### DATASET ENTRIES ###
(** The reason a machine of several vCPUs returns is the reason of a vCPU that
    ended by itself, or [Canceled]; it returns only with the flag raised and all
    its threads over. *)
Theorem multi_vcpu_result n t0 w r :
  latched = true -> rtc (any_step latched hal_text) (multi_init n t0) w -> caller w = Returned r ->
  flag w = true /\ dog w = WatchdogOver /\ Forall is_over (phases w) /\
  (r = Canceled \/ exists i e, phases w !! i = Some (Over e) /\ terminal e = true /\
    r = match e with
        | LoopReturned (Ok reason) => reason
        | LoopReturned (Err x) => Unexpected ("vCPU error: " ++ hal_text x)%string
        | LoopPanicked p => Unexpected ("vCPU " ++ fmt_dec (Z.of_nat i) ++ " panicked: " ++ default "unknown panic" p)%string
        end).
Proof.
  intros Hl Hs Hr. eapply machine_ok_reachable in Hs; [|done|apply machine_ok_init].
  destruct Hs as [_ _ _ _ H5 H6]. rewrite Hr in H5, H6. destruct H6 as (? & ? & ?). split_and!; [done..|].
  destruct H5 as [?|(i & e & Hi & He)]; [by left|]. cbn in He.
  destruct e as [[[]|x]|p]; cbn in He; try (right; exists i; eexists; split_and!; [done|done|by rewrite <- He]). by left.
Qed.

(** A machine of several vCPUs does not outlive three seconds: whatever its guest
    does, short of ending by itself, and with nobody asking it to stop, once the
    clock is past the deadline set when its threads were started the host stops
    it by itself and reports it canceled, as soon as the devices give back the threads
    they have. *)
Theorem multi_vcpu_time_limit n t0 w :
  latched = true -> rtc (quiet_step latched hal_text) (multi_init n t0) w -> t0 + 3000 <= clock w ->
  exists w', rtc (own_step latched hal_text) w w' /\ caller w' = Returned Canceled.
Proof.
  intros Hl Hs Ht.
  assert (Hok : machine_ok hal_text w).
  { eapply machine_ok_reachable; [done| |apply machine_ok_init]. eapply rtc_impl; [|exact Hs]. apply quiet_any. }
  assert (Hun : undisturbed w) by (eapply undisturbed_reachable; [exact Hs|apply undisturbed_init]).
  assert (Hmain : forall w1, machine_ok hal_text w1 -> undisturbed w1 -> flag w1 = true ->
            exists w', rtc (own_step latched hal_text) w1 w' /\ caller w' = Returned Canceled).
  { intros w1 Hok1 Hun1 Hf. destruct (host_runs_out latched hal_text (S (work w1)) w1) as (w' & f & Hr & Hc); [done..|lia|].
    exists w'. split; [done|]. assert (Hu : undisturbed w').
    { eapply undisturbed_reachable; [|exact Hun1]. eapply rtc_impl; [|exact Hr]. by left. }
    apply un_final in Hu. rewrite Hc in Hu. cbn in Hu. by subst f. }
  destruct (flag w) eqn:Hf; [by apply Hmain|].
  pose proof (mo_caller _ _ Hok) as Hcl. destruct (un_flag _ Hun Hf) as [_ He].
  destruct (caller w) as [m final|final|final|final] eqn:Ec; [|naive_solver congruence..].
  assert (Hstep : host_step latched hal_text w (set_flag_up (set_caller w (exits w) (JoiningWatchdog final)))).
  { eapply stop_collecting; [done|]. right. split; [done|left]. by rewrite (quiet_deadline _ _ _ _ Hs). }
  destruct (Hmain (set_flag_up (set_caller w (exits w) (JoiningWatchdog final)))) as (w' & Hr & Hc); [| |done|].
  - eapply machine_ok_step; [done|left; left; by left|done].
  - eapply undisturbed_step; [left; by left|done].
  - exists w'. split; [eapply rtc_l; [by left|done]|done].
Qed.
End Properties.

(** [run_single_vcpu] that returns a reason has stopped its watchdog; one that
    returns an error has not, and nothing but a later request to stop ends it: its
    thread keeps polling, and keeps the partition of its cancel handle alive. *)
Theorem single_vcpu_watchdog latched w r :
  rtc (single_any latched) single_init w -> s_result w = Some r ->
  match r with
  | Ok _ => s_flag w = true /\ s_dog w = WatchdogOver
  | Err _ => s_flag w = false -> forall w', rtc (single_step latched) w w' -> s_dog w' = Watching
  end.
Proof.
  intros Hs Hr. assert (Hok : single_ok w).
  { assert (H0 : single_ok single_init) by (by split). clear Hr. induction Hs as [|w1 w2 w3 H _ IH]; [done|].
    apply IH. by eapply single_ok_step. }
  destruct r as [r|x].
  - pose proof (so_joined _ Hok _ Hr) as Hd. split; [|done]. apply (so_dog _ Hok). by rewrite Hd.
  - intros Hf w' Hs'. destruct (so_result _ Hok _ Hr) as [e He].
    assert (Hd : s_dog w = Watching) by (pose proof (so_dog _ Hok); destruct (s_dog w); [done|naive_solver congruence..]).
    clear Hs Hr Hok. induction Hs' as [w|w w1 w2 H _ IH]; [done|].
    destruct H; cbn in *; try congruence; try (match goal with Hm : may_end _ |- _ => by rewrite He in Hm end); naive_solver congruence.
Qed.
(* ===== verification/Whp.v ===== *)
(** * The Windows Hypervisor Platform backend

    [hitz-whp]: the conversions between the registers and exits of [hitz-hal] and
    those of WHP ([convert.rs]), the virtual processor ([vcpu.rs]) and the
    partition ([partition.rs]).  WHP itself is a parameter: [WhpVp] and
    [WhpPlatform] have its calls, [WhpVpLaws] what the backend relies on.  The
    processor discharges the laws the run loop asks of a vCPU, and the partition is
    an instance of the machine's hypervisor.  The [Drop]s, which only delete, are
    not modelled. *)

From Stdlib Require Import String.
From stdpp Require Import strings list.
From S2P Require Import Prelude Hal Memory MmioDecode Bus RunLoop PageTables Cpio Loader BootParams.
From S2P Require Import Acpi BootRegs Queue Transport Block Net Vsock Ethernet Config VmSetup Machine.

(** ** Register values

    [WHV_REGISTER_VALUE]: 16 bytes, as their two little-endian halves, read
    through the variants of the union. *)
Record RegValue := { low64 : Z; high64 : Z }.

Inductive RegName :=
| NRip | NRflags | NRax | NRbx | NRcx | NRdx | NRsi | NRdi | NRsp | NRbp
| NR8 | NR9 | NR10 | NR11 | NR12 | NR13 | NR14 | NR15
| NCr0 | NCr3 | NCr4 | NEfer | NCs | NDs | NEs | NFs | NGs | NSs | NTr | NLdtr | NGdtr | NIdtr
| NPendingInterruption | NDeliverabilityNotifications.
###
-- INSTRUCTIONS FOR THE TASK --
Please transcribe the data above without changes, from its first line to its "LoopReturned (Err x)" line, and leave out anything past that.

-- THE COMPLETED TASK --
(** The reason a machine of several vCPUs returns is the reason of a vCPU that
    ended by itself, or [Canceled]; it returns only with the flag raised and all
    its threads over. *)
Theorem multi_vcpu_result n t0 w r :
  latched = true -> rtc (any_step latched hal_text) (multi_init n t0) w -> caller w = Returned r ->
  flag w = true /\ dog w = WatchdogOver /\ Forall is_over (phases w) /\
  (r = Canceled \/ exists i e, phases w !! i = Some (Over e) /\ terminal e = true /\
    r = match e with
        | LoopReturned (Ok reason) => reason
        | LoopReturned (Err x) => Unexpected ("vCPU error: " ++ hal_text x)%string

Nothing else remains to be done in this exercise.